There will be structure to my time, as usual.  I always try and knock out a few goals while I’m there.  I figure when I’m already that far outside of my comfort zone, throwing in an interview or hair appointment on top is a good strategy.  My anxiety level can only go so high, as far as I’m aware.  So far in my life, the highest point is a full blown panic attack, resulting in my laying on the ground like a puddle of goo, hyperventilating, crying, and either wishing very hard that nobody would approach me, or thanking the universe that nobody approached me.  It sucks very much, but it’s never killed me.  So when I know I’m going to spend the weekend with my anxiety level just under the panic attack stage, I add 1 or 2 things that would normally have the same effect individually.

I guess my logic is that if I’m going to do something that makes me feel like shit, I may as well do as many as I can manage in short succession.  The odds are too near even on whether or not I end up having a panic attack either way.  Might as well do as many panic inducing things as I can manage, since the rest of that day will be spent in isolation beneath a weighted blanket, regardless.  I still jump in the pool all at once, rather than lowering myself in slowly while adjusting to the temperature.  I realize my logic is flimsy, but that’s part of why I like it.  It’s like Logic is being a smart ass, and that’s a personality trait that I find particularly delightful.

The water was cold and the chewing warms me up.

I’m having an anxious day so far.  I got up way too early again.  It was my fault this time.  I got out my carryon suitcase to pack last night, and my cat immediately climbed in.  Apparently she’s decided that this time, she’s coming with me.  Eventually, I had to move her so I could pack.  She wasn’t happy about it, and got her revenge at 4:27 AM.  She’s probably on a different schedule now, because of my feeding her so early yesterday.  I took my time getting up to feed her.  I stripped my bed, then fed her.  She acted like she was starving, even though there is food in her bowl.  She eats directly in the middle of the bowl, leaving food around the edges of the bowl, then acts like it’s empty.  It’s adorable.

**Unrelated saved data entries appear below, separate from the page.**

(** The width and the height a request resolves to. *)
Definition widthOf (req : Events.APIGatewayProxyRequest) : Z :=
  fst (Strconv.Atoi (mapIndex (Events.QueryStringParameters req) "width")).
Definition heightOf (req : Events.APIGatewayProxyRequest) : Z :=
  fst (Strconv.Atoi (mapIndex (Events.QueryStringParameters req) "height")).

(** The configuration and the storage input the handler builds. *)
Definition configOf (req : Events.APIGatewayProxyRequest) : RequestConfig :=
  {| Width := widthOf req; Height := heightOf req;
     Bucket := bucketName; ObjectKey := Events.Path req |}.
Definition inputOf (req : Events.APIGatewayProxyRequest) : S3.GetObjectInput :=
  {| S3.Bucket := bucketName; S3.Key := Events.Path req |}.

(** The two checks of the validator, as the code makes them. *)
Definition hostAllowed (req : Events.APIGatewayProxyRequest) : bool :=
  Strings.Contains (Strings.Join ["images.story.io"] ",") (Events.Path req).
Definition dimensionsValid (req : Events.APIGatewayProxyRequest) : bool :=
  negb ((widthOf req <=? 0) && (heightOf req <=? 0)).
Definition validated (req : Events.APIGatewayProxyRequest) : Prop :=
  hostAllowed req = true /\ dimensionsValid req = true.

(** The allow-list as the specification reads it: the set of allowed
    hosts, and membership of the path in it. *)
Definition allowedHosts : gset string := {[ "images.story.io" ]}.

(** A storage failure "because the bucket or the key does not exist". *)
Definition isNotFound (err : error) : bool :=
  match err with
  | AwsError code _ =>
      String.eqb code S3.ErrCodeNoSuchBucket || String.eqb code S3.ErrCodeNoSuchKey
  | _ => false
  end.

(** A numeric parameter, as the specification reads it: an optional sign
    and at least one decimal digit, nothing else. *)
Definition isDigit (c : ascii) : bool := (48 <=? byte_val c) && (byte_val c <=? 57).

Fixpoint allDigits (s : string) : bool :=
  match s with
  | EmptyString => true
  | String c s' => isDigit c && allDigits s'
  end.

Definition unsignedPart (s : string) : string :=
  match s with
  | String c rest => if Ascii.eqb c "+" || Ascii.eqb c "-" then rest else s
  | EmptyString => EmptyString
  end.

Definition numeric (s : string) : bool :=
  match unsignedPart s with
  | EmptyString => false
  | u => allDigits u
  end.

(** The value of the longest run of digits [s] starts with, continuing [n]. *)
Fixpoint leadingValue (s : string) (n : Z) : Z :=
  match s with
  | String c s' => if isDigit c then leadingValue s' (n * 10 + (byte_val c - 48)) else n
  | EmptyString => n
  end.

(** The dimensions of an image. *)
Definition dims `{Imaging.Lib} (img : Imaging.Img) : Z * Z :=
  (Image.Dx (Imaging.Bounds img), Image.Dy (Imaging.Bounds img)).

(** The result of [resizer] once the image [out] goes to the encoder. *)
Definition encoded `{Imaging.Lib} (out : Imaging.Img) : string * option error :=
  match Imaging.Encode out Imaging.JPEG with
  | inr err => (EmptyString, Some err)
  | inl buf => (Base64.EncodeToString buf, None)
  end.

(** The image [resizer] hands to the JPEG encoder: the source, or what
    [imaging.Resize] returns, when it returns. *)
Definition outputImage `{Imaging.Lib} (config : RequestConfig) (srcImg : Imaging.Img)
    : Exec Imaging.Img :=
  if Image.X (Image.Max (Imaging.Bounds srcImg)) <=? Width config then Value srcImg
  else Imaging.Resize srcImg (Width config) (Height config) Imaging.Lanczos.

(** The success envelope, or the panic of a [nil] metadata pointer. *)
Definition envelope `{Time.Lib} (resp : S3.GetObjectOutput) (resize : string) : Outcome :=
  cacheControl ← deref (S3.CacheControl resp);
  lastModified ← deref (S3.LastModified resp);
  eTag ← deref (S3.ETag resp);
  mret ({| Events.Body := resize;
           Events.Headers :=
             <[ "Content-Type" := "image/jpeg" ]>
             (<[ "Cache-Control" := cacheControl ]>
             (<[ "Last-Modified" := Time.Format lastModified Http.TimeFormat ]>
             (<[ "ETag" := eTag ]> ∅)));
           Events.StatusCode := 200;
           Events.IsBase64Encoded := true |}, None).

(** Closed comparisons between evaluated integers. *)
Ltac evaluated := vm_compute; first [reflexivity | discriminate].

(** Objects, stores and configurations for runs on the reference codec. *)
Module Runs.
Import Reference.

(** A 500 by 400 picture stored under the one key that passes the check. *)
Definition picture : S3.GetObjectOutput := object (raster 0 500 400).
Definition store : S3.Client := bucket "images.story.io" picture.

(** The same picture without a Cache-Control header. *)
Definition bare : S3.GetObjectOutput :=
  {| S3.Body := raster 0 500 400;
     S3.CacheControl := None;
     S3.ETag := Some "etag-1";
     S3.LastModified := Some tt |}.

Definition config (w h : Z) : RequestConfig :=
  {| Bucket := bucketName; ObjectKey := "images.story.io";
     Width := w; Height := h |}.

Definition rect (x0 w h : Z) : Imaging.Img :=
  {| Image.Min := {| Image.X := x0; Image.Y := 0 |};
     Image.Max := {| Image.X := x0 + w; Image.Y := h |} |}.
End Runs.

As much as I hate being awakened too early, she always makes me laugh.  The longer I have her, the better we are at understanding each other.  It’s hard to believe she was timid when I first got her.  I set out water bowls in strategic places, (where I’m not likely to trip).  She walks around the apartment and inspects each water bowl, then climbs on the bathroom counter for me to turn the water on.  I can’t blame her for wanting it as fresh as possible, but when I got her a fountain, she used it to store her toys.  I have no idea what that meant, so I don’t bother with it now.  I leave the faucet on a trickle when I go out of town, and when I return, all her bowls of water are much lower than when I left.  It’s not long enough for it to have evaporated, so I figure she’s just weird.

At least she doesn’t stay in front of the door for most of the time I’m gone anymore.  There would be a fur nest making it obvious she spent a lot of time there.  I hope not calling for me.  My neighbors haven’t said anything, so probably not.  Even if I could take her with me, I wouldn’t.  I’ll be busy shopping for furniture.  I always get nervous before travelling by myself.  Then I go, and it’s fine, and I wonder what I was so uptight about.  I’m going swimming since it’s 80° F already.  That should distract me.